═════ Extracted records ═════

(** C2, amended.  On an input event the handler writes the element's
    current value to the Model Value, whatever the props.  Exactly when
    the [trim] modifier is set and the entry type is text, search,
    password, tel or url, it also reads the element's selection start and
    end before the update flushes and queues a continuation; after the
    flush, whatever the re-render did to the element, the continuation
    assigns these very indices to the element's selection.  On a text
    control the selection then is the captured indices clamped to the
    length of the value the element holds by then: the captured indices
    themselves when they lie within that value.  Otherwise nothing is
    queued and nothing is assigned. *)
Theorem onInput_caret_clamped (e : Event.t) (el : Element) (w : World) :
  Event.target e = Some el →
  let v := HTMLInputElement.value (dom w el) in
  let s := HTMLInputElement.selectionStart (dom w el) in
  let n := HTMLInputElement.selectionEnd (dom w el) in
  ∃ w1 : World,
    onInput p e w = (Normal tt, w1)
    ∧ model w1 = MText v
    ∧ trace w1 = trace w ++ [Emit "update:modelValue" (PModel (MText v))]
    ∧ dom w1 = dom w
    ∧ ticks w1 = ticks w ++ (if preserving then [RestoreCaret el (s, n)] else [])
    ∧ ∀ render : DOM -> DOM, ∃ w2 : World,
        flush p render w1 = (Normal tt, w2)
        ∧ (preserving = true →
           selection_applies (render (dom w) el) = true →
           let len := String.length (HTMLInputElement.value (render (dom w) el)) in
           HTMLInputElement.selectionStart (dom w2 el)
           = Some (Nat.min (Nat.min (default 0%nat s) (default 0%nat n)) len)
           ∧ HTMLInputElement.selectionEnd (dom w2 el)
             = Some (Nat.min (default 0%nat n) len)
           ∧ ((default 0%nat s ≤ default 0%nat n)%nat →
              (default 0%nat n ≤ len)%nat →
              HTMLInputElement.selectionStart (dom w2 el) = Some (default 0%nat s)
              ∧ HTMLInputElement.selectionEnd (dom w2 el) = Some (default 0%nat n))
           ∧ HTMLInputElement.value (dom w2 el)
             = HTMLInputElement.value (render (dom w) el)
           ∧ ∃ before, trace w2 =
               trace w1 ++ before ++ [AssignSelectionStart el s; AssignSelectionEnd el n])
        ∧ (preserving = false → ticks w = [] →
           dom w2 = render (dom w) ∧ trace w2 = trace w1).
Proof.
  intros He v s n. subst v s n. unfold onInput. rewrite He. run.
  fold preserving. destruct preserving eqn:Hp; run.
  - eexists. split; [reflexivity|]. cbn. repeat (split; [reflexivity|]).
    intros render. unfold flush. run.
    match goal with |- context [run_tasks p (?q ++ [?t]) ?w0] =>
      destruct (run_tasks_snoc p q t w0) as (wa & wb & Ha & Hb & Hab);
      destruct (run_tasks_normal p q w0) as (wa' & Ha' & _ & _ & Hva & Hsa & fx & Hta)
    end.
    rewrite Ha in Ha'. injection Ha' as <-. rewrite Hab.
    exists wb. split; [reflexivity|]. split; [|discriminate]. intros _ Happ.
    cbn in Hva, Hsa, Hta.
    assert (∃ a, HTMLInputElement.selectionStart (dom wa el) = Some a) as [a Hsel].
    { specialize (Hsa el). rewrite Happ in Hsa. unfold selection_applies in Hsa.
      destruct (HTMLInputElement.selectionStart (dom wa el)) as [a|]; [eauto|done]. }
    destruct (restore_caret_run p el
                (HTMLInputElement.selectionStart (dom w el))
                (HTMLInputElement.selectionEnd (dom w el)) a wa Hsel)
      as (wb' & Hb' & Hel & _ & _ & _ & Htb).
    rewrite Hb in Hb'. injection Hb' as <-.
    rewrite Hel, Hva. cbn.
    split; [reflexivity|]. split; [reflexivity|].
    split.
    { intros Hsn Hn. split; do 2 f_equal; lia. }
    split; [reflexivity|].
    exists fx. rewrite Htb, Hta. by rewrite <- !app_assoc.
  - rewrite app_nil_r. eexists. split; [reflexivity|]. cbn.
    repeat (split; [reflexivity|]).
    intros render. unfold flush. run.
    destruct (run_tasks_normal p (ticks w)
                {| model := MText (HTMLInputElement.value (dom w el));
                   isFocused := isFocused w; inputRef := inputRef w;
                   activeElement := activeElement w; dom := render (dom w);
                   observer := observer w; ticks := [];
                   trace := trace w ++ [Emit "update:modelValue"
                              (PModel (MText (HTMLInputElement.value (dom w el))))] |})
      as (w2 & H2 & _).
    exists w2. split; [exact H2|]. split; [discriminate|].
    intros _ Hq. rewrite Hq in H2. cbn in H2. injection H2 as <-. by split.
Qed.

═════

• _About this exercise_
Each record is to be given again in full, exactly as it reads.

• _Response area_
(** C2, amended.  On an input event the handler writes the element's
    current value to the Model Value, whatever the props.  Exactly when
    the [trim] modifier is set and the entry type is text, search,
    password, tel or url, it also reads the element's selection start and
    end before the update flushes and queues a continuation; after the
    flush, whatever the re-render did to the element, the continuation
    assigns these very indices to the element's selection.  On a text
    control the selection then is the captured indices clamped to the
    length of the value the element holds by then: the captured indices
    themselves when they lie within that value.  Otherwise nothing is
    queued and nothing is assigned. *)
Theorem onInput_caret_clamped (e : Event.t) (el : Element) (w : World) :
  Event.target e = Some el →
  let v := HTMLInputElement.value (dom w el) in
  let s := HTMLInputElement.selectionStart (dom w el) in
  let n := HTMLInputElement.selectionEnd (dom w el) in
  ∃ w1 : World,
    onInput p e w = (Normal tt, w1)
    ∧ model w1 = MText v
    ∧ trace w1 = trace w ++ [Emit "update:modelValue" (PModel (MText v))]
    ∧ dom w1 = dom w
    ∧ ticks w1 = ticks w ++ (if preserving then [RestoreCaret el (s, n)] else [])
    ∧ ∀ render : DOM -> DOM, ∃ w2 : World,
        flush p render w1 = (Normal tt, w2)
        ∧ (preserving = true →
           selection_applies (render (dom w) el) = true →
           let len := String.length (HTMLInputElement.value (render (dom w) el)) in
           HTMLInputElement.selectionStart (dom w2 el)
           = Some (Nat.min (Nat.min (default 0%nat s) (default 0%nat n)) len)
           ∧ HTMLInputElement.selectionEnd (dom w2 el)
             = Some (Nat.min (default 0%nat n) len)
           ∧ ((default 0%nat s ≤ default 0%nat n)%nat →
              (default 0%nat n ≤ len)%nat →
              HTMLInputElement.selectionStart (dom w2 el) = Some (default 0%nat s)
              ∧ HTMLInputElement.selectionEnd (dom w2 el) = Some (default 0%nat n))
           ∧ HTMLInputElement.value (dom w2 el)
             = HTMLInputElement.value (render (dom w) el)
           ∧ ∃ before, trace w2 =
               trace w1 ++ before ++ [AssignSelectionStart el s; AssignSelectionEnd el n])
        ∧ (preserving = false → ticks w = [] →
           dom w2 = render (dom w) ∧ trace w2 = trace w1).
Proof.
  intros He v s n. subst v s n. unfold onInput. rewrite He. run.
  fold preserving. destruct preserving eqn:Hp; run.
  - eexists. split; [reflexivity|]. cbn. repeat (split; [reflexivity|]).
    intros render. unfold flush. run.
    match goal with |- context [run_tasks p (?q ++ [?t]) ?w0] =>
      destruct (run_tasks_snoc p q t w0) as (wa & wb & Ha & Hb & Hab);
      destruct (run_tasks_normal p q w0) as (wa' & Ha' & _ & _ & Hva & Hsa & fx & Hta)
    end.
    rewrite Ha in Ha'. injection Ha' as <-. rewrite Hab.
    exists wb. split; [reflexivity|]. split; [|discriminate]. intros _ Happ.
    cbn in Hva, Hsa, Hta.
    assert (∃ a, HTMLInputElement.selectionStart (dom wa el) = Some a) as [a Hsel].
    { specialize (Hsa el). rewrite Happ in Hsa. unfold selection_applies in Hsa.
      destruct (HTMLInputElement.selectionStart (dom wa el)) as [a|]; [eauto|done]. }
    destruct (restore_caret_run p el
                (HTMLInputElement.selectionStart (dom w el))
                (HTMLInputElement.selectionEnd (dom w el)) a wa Hsel)
      as (wb' & Hb' & Hel & _ & _ & _ & Htb).
    rewrite Hb in Hb'. injection Hb' as <-.
    rewrite Hel, Hva. cbn.
    split; [reflexivity|]. split; [reflexivity|].
    split.
    { intros Hsn Hn. split; do 2 f_equal; lia. }
    split; [reflexivity|].
    exists fx. rewrite Htb, Hta. by rewrite <- !app_assoc.
  - rewrite app_nil_r. eexists. split; [reflexivity|]. cbn.
    repeat (split; [reflexivity|]).
    intros render. unfold flush. run.
    destruct (run_tasks_normal p (ticks w)
                {| model := MText (HTMLInputElement.value (dom w el));
                   isFocused := isFocused w; inputRef := inputRef w;
                   activeElement := activeElement w; dom := render (dom w);
                   observer := observer w; ticks := [];
                   trace := trace w ++ [Emit "update:modelValue"
                              (PModel (MText (HTMLInputElement.value (dom w el))))] |})
      as (w2 & H2 & _).
    exists w2. split; [exact H2|]. split; [discriminate|].
    intros _ Hq. rewrite Hq in H2. cbn in H2. injection H2 as <-. by split.
Qed.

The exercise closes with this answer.